Summary: Make "ftp" option enable ip_conntrac_ftp so passive ftp works
Product: [Fedora] Fedora Reporter: Kyrre Ness Sjøbæk <kyrsjo>
Component: system-config-securitylevelAssignee: Chris Lumens <clumens>
Status: CLOSED RAWHIDE QA Contact:
Severity: medium Docs Contact:
Priority: medium    
Version: 3CC: leon, pcfe, woodt
Target Milestone: ---   
Target Release: ---   
Hardware: All   
OS: Linux   
Whiteboard:
Fixed In Version: Doc Type: Bug Fix
Doc Text:
Story Points: ---
Clone Of: Environment:
Last Closed: 2005-12-02 16:29:23 UTC Type: ---
Regression: --- Mount Type: ---
Documentation: --- CRM:
Verified Versions: Category: ---
oVirt Team: --- RHEL 7.3 requirements from Atomic Host:
Cloudforms Team: --- Target Upstream Version:
Embargoed:
Bug Depends On:    
Bug Blocks: 150221    

Description Kyrre Ness Sjøbæk 2005-01-15 21:11:58 UTC 
Description of problem:
When i check the "ftp" box in s-c-s, only active ftp works - and few
clients uses this by default. Result? Ftp appears to not work.

Reason is that in passive FTP, the server asks the client to connect
to a (random) high port when connection has been established. So
solution is to either enable this module, or open all (or at least a
range, and then specify that range in your ftpd config file) high ports.

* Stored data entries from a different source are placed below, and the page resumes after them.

Ltac s32_tac :=
  repeat first
    [ apply s32_range | apply s32_IndexToAddr | assumption
    | apply R_s32;
        [first [assumption | apply setR_inv; [assumption|reg_tac|s32_tac|unfold R31, LoReg, HiReg, LoadReg; reg_tac]]
        |reg_tac]
    | apply ok_extra; exact Hi
    | apply s32_mask; done
    | apply s32_land | apply s32_lor | apply s32_lxor | apply s32_lnot
    | apply s32_shiftr; [reg_tac|]
    | match goal with |- is_s32 (if ?b then _ else _) => destruct b end
    | done ].

Ltac inv_tac :=
  repeat first [ assumption | apply setR_inv; [|reg_tac| |unfold R31, LoReg, HiReg, LoadReg; reg_tac] ];
  try s32_tac.

Ltac case_tac :=
  cbv zeta;
  repeat first
    [ apply assign_safe; [inv_tac|s32_tac|destruct Hi; unfold HiReg, LoReg in *; lia|s32_tac]
    | apply trap_safe; [inv_tac|s32_tac]
    | apply store_safe; [inv_tac|s32_tac|solve [apply size_1|apply size_2|apply size_4]|s32_tac]
    | apply read_safe; [inv_tac|s32_tac|solve [apply size_1|apply size_2|apply size_4]|intros]
    | apply Break_ok; [inv_tac|s32_tac|destruct Hi; lia|s32_tac]
    | apply assert_safe; [intros ?%Z.eqb_neq; right; left; tauto|intros _]
    | match goal with |- safe_switch _ _ (if ?b then _ else _) => destruct b eqn:? end ].
(* ===== verification/Interp.v ===== *)
(** The stand-alone interpreter of MIPS programs (bin/execute.c with bin/instr.h,
    bin/int.h, bin/encode.h and bin/system.c): a program runs on a flat memory, without
    translation, exceptions or a kernel, and its system calls are those of the host.

    What the C of this file leaves to the machine it is compiled for are parameters:
    the byte order ([Host]), the count a shift makes of a number outside 0..31
    ([Shifts]), and the system calls of the host ([HostCalls]). *)
From Stdlib Require Import ZArith Lia Bool.
From stdpp Require Import base numbers list.
From coqutil Require Import Z.prove_Zeq_bitwise.
From S2P Require Import Prelude Machine Mips.

(** ** The instruction word *)
Module Encode.
Definition rd (i : Z) : Z := Z.land (Z.shiftr i 11) 0x1f.
Definition rt (i : Z) : Z := Z.land (Z.shiftr i 16) 0x1f.
Definition rs (i : Z) : Z := Z.land (Z.shiftr i 21) 0x1f.
Definition shamt (i : Z) : Z := Z.land (Z.shiftr i 6) 0x1f.
Definition immed (i : Z) : Z :=
  if negb (Z.land i 0x8000 =? 0) then Z.lor i (-0x8000) else Z.land i 0x7fff.

Definition I_SPECIAL : Z := 0.
Definition I_BCOND : Z := 1.
Definition I_J : Z := 2.
Definition I_JAL : Z := 3.
Definition I_BEQ : Z := 4.
Definition I_BNE : Z := 5.
Definition I_BLEZ : Z := 6.
Definition I_BGTZ : Z := 7.
Definition I_ADDI : Z := 8.
Definition I_ADDIU : Z := 9.
Definition I_SLTI : Z := 10.
Definition I_SLTIU : Z := 11.
Definition I_ANDI : Z := 12.
Definition I_ORI : Z := 13.
Definition I_XORI : Z := 14.
Definition I_LUI : Z := 15.
Definition I_COP0 : Z := 16.
Definition I_COP1 : Z := 17.
Definition I_COP2 : Z := 18.
Definition I_COP3 : Z := 19.
Definition I_LB : Z := 32.
Definition I_LH : Z := 33.
Definition I_LWL : Z := 34.
Definition I_LW : Z := 35.
Definition I_LBU : Z := 36.
Definition I_LHU : Z := 37.
Definition I_LWR : Z := 38.
Definition I_SB : Z := 40.
Definition I_SH : Z := 41.
Definition I_SWL : Z := 42.
Definition I_SW : Z := 43.
Definition I_SWR : Z := 46.
Definition I_LWC0 : Z := 48.
Definition I_LWC1 : Z := 49.
Definition I_LWC2 : Z := 50.
Definition I_LWC3 : Z := 51.
Definition I_SWC0 : Z := 56.
Definition I_SWC1 : Z := 57.
Definition I_SWC2 : Z := 58.
Definition I_SWC3 : Z := 59.
Definition I_SLL : Z := 0.
Definition I_SRL : Z := 2.
Definition I_SRA : Z := 3.
Definition I_SLLV : Z := 4.
Definition I_SRLV : Z := 6.
Definition I_SRAV : Z := 7.
Definition I_JR : Z := 8.
Definition I_JALR : Z := 9.
Definition I_SYSCALL : Z := 12.
Definition I_BREAK : Z := 13.
Definition I_MFHI : Z := 16.
Definition I_MTHI : Z := 17.
Definition I_MFLO : Z := 18.
Definition I_MTLO : Z := 19.
Definition I_MULT : Z := 24.
Definition I_MULTU : Z := 25.
Definition I_DIV : Z := 26.
Definition I_DIVU : Z := 27.
Definition I_ADD : Z := 32.
Definition I_ADDU : Z := 33.
Definition I_SUB : Z := 34.
Definition I_SUBU : Z := 35.
Definition I_AND : Z := 36.
Definition I_OR : Z := 37.
Definition I_XOR : Z := 38.
Definition I_NOR : Z := 39.
Definition I_SLT : Z := 42.
Definition I_SLTU : Z := 43.
Definition I_BLTZ : Z := 0.
Definition I_BGEZ : Z := 1.
Definition I_BLTZAL : Z := 16.
Definition I_BGEZAL : Z := 17.
End Encode.
Import Encode.

Class Shifts := shift_count : Z -> Z.
Class ShiftLaws `{!Shifts} := shift_count_ok : forall n, 0 <= n < 32 -> shift_count n = n.

(** A system call of the host, by its number, with three arguments and the memory. *)
Class HostCalls := host_call : Z -> Z -> Z -> Z -> list Z -> Z * list Z.

Definition MEMSIZE : Z := Z.shiftl 1 24.
Definition memoffset : Z := 0x10000000.

(** The registers, the memory and, of runprogram, the program counters. *)
Record interp := mkInterp {
  Reg : list Z;
  HI : Z;
  LO : Z;
  mem : list Z;
  pc : Z;
  npc : Z
}.

Definition get (r : Z) (s : interp) : Z := Reg s !!! Z.to_nat r.
Definition set (r v : Z) (s : interp) : interp :=
  mkInterp (<[Z.to_nat r := v]> (Reg s)) (HI s) (LO s) (mem s) (pc s) (npc s).
Definition set_HI (v : Z) (s : interp) : interp := mkInterp (Reg s) v (LO s) (mem s) (pc s) (npc s).
Definition set_LO (v : Z) (s : interp) : interp := mkInterp (Reg s) (HI s) v (mem s) (pc s) (npc s).
Definition set_mem (m : list Z) (s : interp) : interp := mkInterp (Reg s) (HI s) (LO s) m (pc s) (npc s).
Definition set_pc (v : Z) (s : interp) : interp := mkInterp (Reg s) (HI s) (LO s) (mem s) v (npc s).
Definition set_npc (v : Z) (s : interp) : interp := mkInterp (Reg s) (HI s) (LO s) (mem s) (pc s) v.
Lemma add_new_rep c l d :
  rep c l ->
  exists c' r, add_new c d = Ok (c', r) /\ capacity c' = capacity c /\
    ((zlen l < capacity c /\ r = 0 /\ exists a, a ∉ l.*1 /\ rep c' (l ++ [(a, d)])) \/
     (zlen l = capacity c /\ r = 1 /\ rep c' l)).
Proof.
  intros [Hl Hnd Ht Hsz Hcap]. unfold add_new, new_page. set (a := fresh (dom (nodes c))).
  assert (nodes c !! a = None) as Hfresh by (apply not_elem_of_dom, is_fresh).
  assert (a ∉ l.*1) as Ha.
  { intros [x Hx]%(linked_dom _ _ _ _ Hl). congruence. }
  assert (linked (<[a := page_of None d]> (nodes c)) (head c) l) as Hl'.
  { apply linked_ext with (nodes c); [|done]. intros b Hb. apply lookup_insert_ne. set_solver. }
  unfold addCorePage. cbn. rewrite Hsz.
  destruct (Z.eqb_spec (zlen l) (capacity c)) as [Hfull|Hroom].
  { eexists _, _. split; [done|]. split; [done|]. right. split; [done|]. split; [done|]. by split. }
  destruct l as [|[b e] l0 _] eqn:El using rev_ind.
  - cbn in Hl. rewrite Hl. eexists _, _. split; [done|]. split; [done|]. left.
    split; [cbn in *; lia|]. split; [done|]. exists a. split; [done|].
    split; cbn; [|apply NoDup_singleton|done|done|cbn in *; lia].
    split; [done|]. exists None. split; [apply lookup_insert_eq|done].
  - assert (head c = fst <$> (l0 ++ [(b, e)]) !! 0%nat) as Hhd.
    { destruct l0 as [|[]]; cbn in *; by destruct Hl. }
    rewrite last_snoc in Ht. cbn in Ht.
    destruct (head c) as [hd|] eqn:Ehd; [|destruct l0; done].
    pose proof (linked_lookup _ _ _ (length l0) b e Hl') as Hb. rewrite <- Ehd in *.
    rewrite list_lookup_middle in Hb by done. specialize (Hb eq_refl). cbn.
    rewrite Ht. cbn. rewrite Hb. cbn. rewrite Ht. cbn. rewrite lookup_insert_eq. cbn.
    eexists _, _. split; [done|]. split; [done|]. left. rewrite length_app in *. cbn in *.
    split; [lia|]. split; [done|]. exists a. split; [done|].
    split; cbn.
    + rewrite <- app_assoc. apply linked_snoc; try done. by rewrite lookup_insert_eq.
    + rewrite fmap_app. cbn. apply NoDup_app. split; [done|].
      split; [by intros x Hx ->%list_elem_of_singleton|apply NoDup_singleton].
    + by rewrite last_snoc.
    + rewrite !length_app. cbn. lia.
    + rewrite !length_app. cbn. lia.
Qed.

Section EvictFacts.
Context {S : Type} `{!UseBits S}.

(** Removing the page at the head. *)
Lemma rep_pop c a d l :
  rep c ((a, d) :: l) -> l <> [] ->
  rep (with_ends (with_size c (size c - 1)) (fst <$> l !! 0%nat) (tail c)) l /\ head c <> tail c.
Proof.
  intros [Hl Hnd Ht Hsz Hcap] Hne. destruct l as [|[b e] l]; [done|].
  cbn in Hl. destruct Hl as (Hh & n & Hn & Hl). apply NoDup_cons in Hnd as [Ha Hnd].
  split.
  - split; cbn; [|done|done|cbn in *; lia|cbn in *; lia]. cbn in Hl. destruct Hl as (-> & Hl).
    by split.
  - rewrite Hh, Ht, last_cons_cons. intros Heq. apply Ha.
    destruct (list_last ((b, e) :: l)) as [[x y]|] eqn:E; [|done].
    injection Heq as ->. apply last_Some in E as [l' E].
    change (x ∈ ((b, e) :: l).*1). rewrite E, fmap_app.
    apply elem_of_app. right. by left.
Qed.

Lemma evict_single LRU c s a d :
  rep c [(a, d)] ->
  exists c', evictCorePage LRU c s = Ok (c', s, Some a) /\ rep c' [] /\
    capacity c' = capacity c /\ nodes c' = nodes c.
Proof.
  intros [Hl Hnd Ht Hsz Hcap]. unfold evictCorePage. rewrite Hsz. cbn in *.
  destruct Hl as (Hh & _). rewrite Hh, Ht, decide_True by done.
  eexists; split; [done|]. split; [|done]. split; cbn; [done|constructor|done|lia|lia].
Qed.

Lemma evict_fifo c s a d l :
  rep c ((a, d) :: l) ->
  exists c', evictCorePage false c s = Ok (c', s, Some a) /\ rep c' l /\
    capacity c' = capacity c /\ nodes c' = nodes c.
Proof.
  intros Hr. destruct (decide (l = [])) as [->|Hne]; [by apply evict_single with d|].
  destruct (rep_pop c a d l Hr Hne) as [Hr' Hht]. destruct Hr as [Hl _ _ Hsz _].
  unfold evictCorePage. rewrite (proj2 (Z.eqb_neq (size c) 0)) by (rewrite Hsz; cbn; lia).
  cbn. rewrite decide_False by done.
  pose proof (linked_lookup _ _ _ 0%nat a d Hl eq_refl) as Ha.
  destruct Hl as (-> & _). cbn. rewrite Ha. cbn. eexists; split; [done|]. by split.
Qed.

Lemma delete_page_rep c l a : rep c l -> a ∉ l.*1 -> rep (delete_page c a) l.
Proof.
  intros [Hl Hnd Ht Hsz Hcap] Ha. split; cbn; try done.
  apply linked_ext with (nodes c); [|done]. intros b Hb. apply lookup_delete_ne. set_solver.
Qed.
End EvictFacts.

(** ** First in, first out *)

Section Fifo.
Context {S : Type} `{!UseBits S}.

(** The handler's use: evict, read the victim, delete its node. *)
Definition evict_delete (LRU : bool) (c : CoreMap) (s : S)
  : res (CoreMap * S * option page_data) :=
  '(c, s, p) <- evictCorePage LRU c s ;;
  match p with
  | None => Ok (c, s, None)
  | Some a =>
      n <- load c p ;;
      Ok (delete_page c a, s, Some (backingStore n, physicalPage n, virtualPage n))
  end.

Inductive cm_request := Add (d : page_data) | Evict.
Inductive cm_answer := Added (code : Z) | Evicted (d : option page_data).

Definition cm_step (c : CoreMap) (s : S) (r : cm_request) : res (CoreMap * S * cm_answer) :=
  match r with
  | Add d => '(c, code) <- add_new c d ;; Ok (c, s, Added code)
  | Evict => '(c, s, v) <- evict_delete false c s ;; Ok (c, s, Evicted v)
  end.

Definition queue_step (cap : Z) (q : list page_data) (r : cm_request) : list page_data * cm_answer :=
  match r with
  | Add d => if zlen q =? cap then (q, Added 1) else (q ++ [d], Added 0)
  | Evict => match q with [] => ([], Evicted None) | d :: q => (q, Evicted (Some d)) end
  end.

Fixpoint cm_run (c : CoreMap) (s : S) (rs : list cm_request) : res (list cm_answer) :=
  match rs with
  | [] => Ok []
  | r :: rs => '(c, s, a) <- cm_step c s r ;; l <- cm_run c s rs ;; Ok (a :: l)
  end.

Fixpoint queue_run (cap : Z) (q : list page_data) (rs : list cm_request) : list cm_answer :=
  match rs with
  | [] => []
  | r :: rs => let '(q, a) := queue_step cap q r in a :: queue_run cap q rs
  end.

Lemma cm_step_rep c s l r :
  rep c l ->
  exists c' l', cm_step c s r = Ok (c', s, (queue_step (capacity c) l.*2 r).2) /\
    l'.*2 = (queue_step (capacity c) l.*2 r).1 /\ rep c' l' /\ capacity c' = capacity c.
Proof.
  intros Hr. destruct r as [d|]; cbn [cm_step].
  - destruct (add_new_rep c l d Hr) as (c' & r & -> & Hcap & [(Hroom & -> & a & _ & Hr')|(Hfull & -> & Hr')]);
      cbn; rewrite length_fmap.
    + rewrite (proj2 (Z.eqb_neq _ _)) by lia. exists c', (l ++ [(a, d)]). cbn.
      rewrite fmap_app. done.
    + rewrite (proj2 (Z.eqb_eq _ _)) by lia. by exists c', l.
  - unfold evict_delete. destruct l as [|[a d] l]; cbn.
    + unfold evictCorePage. rewrite (rep_size _ _ Hr). cbn. by exists c, [].
    + destruct (evict_fifo c s a d l Hr) as (c' & -> & Hr' & Hcap & Hnodes). cbn.
      pose proof (linked_lookup _ _ _ 0%nat a d (rep_linked _ _ Hr) eq_refl) as Ha.
      rewrite Hnodes, Ha. cbn. exists (delete_page c' a), l. split; [by destruct d as [[]]|].
      split; [done|]. split; [|done]. apply delete_page_rep; [done|].
      pose proof (rep_nodup _ _ Hr) as Hnd. by apply NoDup_cons in Hnd as [].
Qed.

(** With the FIFO policy, the core map is a bounded first-in first-out
    queue: for every sequence of additions and evictions (each victim's node
    being deleted afterwards, as the page-fault handler does) an addition
    succeeds until [capacity] pages are queued and then answers 1, an eviction
    yields the page that was added first among those queued, and no dead node is
    ever reached through [head], [tail] or [next]. *)
Theorem CoreMap_fifo (s : S) (cap : Z) (rs : list cm_request) :
  0 <= cap -> cm_run (CoreMap_new cap) s rs = Ok (queue_run cap [] rs).
Proof.
  intros Hcap. pose proof (rep_new_map cap Hcap) as Hr.
  change cap with (capacity (CoreMap_new cap)) at 2.
  change (@nil page_data) with (snd <$> @nil (positive * page_data)).
  revert Hr. generalize (CoreMap_new cap), (@nil (positive * page_data)).
  induction rs as [|r rs IH]; intros c l Hr; cbn; [done|].
  destruct (cm_step_rep c s l r Hr) as (c' & l' & -> & Hl' & Hr' & Hc'). cbn.
  rewrite (IH c' l' Hr'), Hc', Hl'. by destruct (queue_step _ _ _).
Qed.
End Fifo.

(** Use bits kept in a finite map, for concrete runs. *)
#[export] Instance map_UseBits : UseBits (gmap (positive * Z) bool) := {
  getUse s b v := match s !! (b, v) with Some u => Ok u | None => Err WildAccess end;
  clearUse s b v := Ok (<[(b, v) := false]> s)
}.

Lemma CoreMap_fifo_witness :
  cm_run (CoreMap_new 2) (∅ : gmap (positive * Z) bool)
    [Add (1%positive, 5, 0); Add (1%positive, 6, 1); Add (2%positive, 7, 0); Evict; Evict; Evict] =
  Ok [Added 0; Added 0; Added 1; Evicted (Some (1%positive, 5, 0));
      Evicted (Some (1%positive, 6, 1)); Evicted None].
Proof.
  apply (CoreMap_fifo (∅ : gmap (positive * Z) bool) 2
    [Add (1%positive, 5, 0); Add (1%positive, 6, 1); Add (2%positive, 7, 0); Evict; Evict; Evict]).
  lia.
Defined.

(** ** Second chance *)

(** What the use bits promise: reading one gives its value, clearing one changes
    that one. *)
Class UseLaws (S : Type) `{!UseBits S} := {
  used : S -> positive -> Z -> option bool;
  getUse_used : forall s b v u, used s b v = Some u -> getUse s b v = Ok u;
  clearUse_used : forall s b v u, used s b v = Some u ->
    exists s', clearUse s b v = Ok s' /\
      forall b' v', used s' b' v' = if decide ((b', v') = (b, v)) then Some false else used s b' v'
}.

#[export] Instance map_UseLaws : UseLaws (gmap (positive * Z) bool).
Proof.
  refine (Build_UseLaws _ _ (fun s b v => s !! (b, v)) _ _).
  - intros s b v u Hu. cbn. by rewrite Hu.
  - intros s b v u Hu. cbn. eexists. split; [done|]. intros b' v'. case_decide as E.
    + rewrite E. apply lookup_insert_eq.
    + by apply lookup_insert_ne.
Defined.

Section SecondChance.
Context {S : Type} `{!UseBits S, !UseLaws S}.

Definition bit_of (s : S) (x : positive * page_data) : option bool := used s x.2.1.1 x.2.2.
Definition page_key (x : positive * page_data) : positive * Z := (x.2.1.1, x.2.2).

(** [s'] is [s] with the bits of the pages of [l] cleared. *)
Definition cleared (s s' : S) (l : list (positive * page_data)) : Prop :=
  forall b v, used s' b v = if decide ((b, v) ∈ page_key <$> l) then Some false else used s b v.

Lemma cleared_nil s : cleared s s [].
Proof. intros b v. rewrite decide_False; [done|]. cbn. apply not_elem_of_nil. Qed.

Lemma cleared_cons s s1 s2 x l :
  (forall b v, used s1 b v = if decide ((b, v) = page_key x) then Some false else used s b v) ->
  cleared s1 s2 l -> cleared s s2 (x :: l).
Proof.
  intros H1 H2 b v. rewrite H2, H1. cbn.
  repeat case_decide; try done; exfalso; rewrite ?elem_of_cons in *; naive_solver.
Qed.

Lemma bit_of_clear s s1 x y :
  (forall b v, used s1 b v = if decide ((b, v) = page_key x) then Some false else used s b v) ->
  page_key y <> page_key x -> bit_of s1 y = bit_of s y.
Proof. intros H1 Hne. unfold bit_of. rewrite H1, decide_False; [done|]. done. Qed.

Version-Release number of selected component (if applicable):


How reproducible:
Every time

Steps to Reproduce:
1.
2.
3.
  
Actual results:
Ftp seems to be "dead"

Expected results:
Ftp should work when checking the ftp box.

Additional info:

This was discussed on fedora-devel-list.

I would also guess that many just disable the firewall altogether.
Especially when behind a NAT HW router.
Comment 1 Chris Lumens 2005-03-02 21:20:25 UTC 
*** Bug 150142 has been marked as a duplicate of this bug. ***
Comment 2 Patrick C. F. Ernzer 2005-03-21 12:52:13 UTC 
Bug 151646 has the same request for RHEL 3
Comment 3 Leonid Kanter 2005-07-06 13:58:05 UTC 
This bug is present in RHEL4
Comment 4 Chris Lumens 2005-07-06 21:21:07 UTC 
We are looking at adding this feature to a new version of s-c-securitylevel for
FC5.  If you require it for a RHEL4 update as well, it will need to come through
Feature Tracker as this is going to be a little invasive.
Comment 5 Chris Lumens 2005-11-01 15:54:47 UTC 
Please try tomorrow's system-config-securitylevel package and let me know how it
works.  You should check the FTP box in the UI which will automatically enable
ip_conntrack_ftp and cause iptables to restart.
Comment 6 Kyrre Ness Sjøbæk 2005-11-20 19:48:29 UTC 
is this fixed on fc4 as well - i don't have any fc3 boxen aviable
Comment 7 Chris Lumens 2005-11-21 17:02:57 UTC 
This is fixed in the development packages in Rawhide.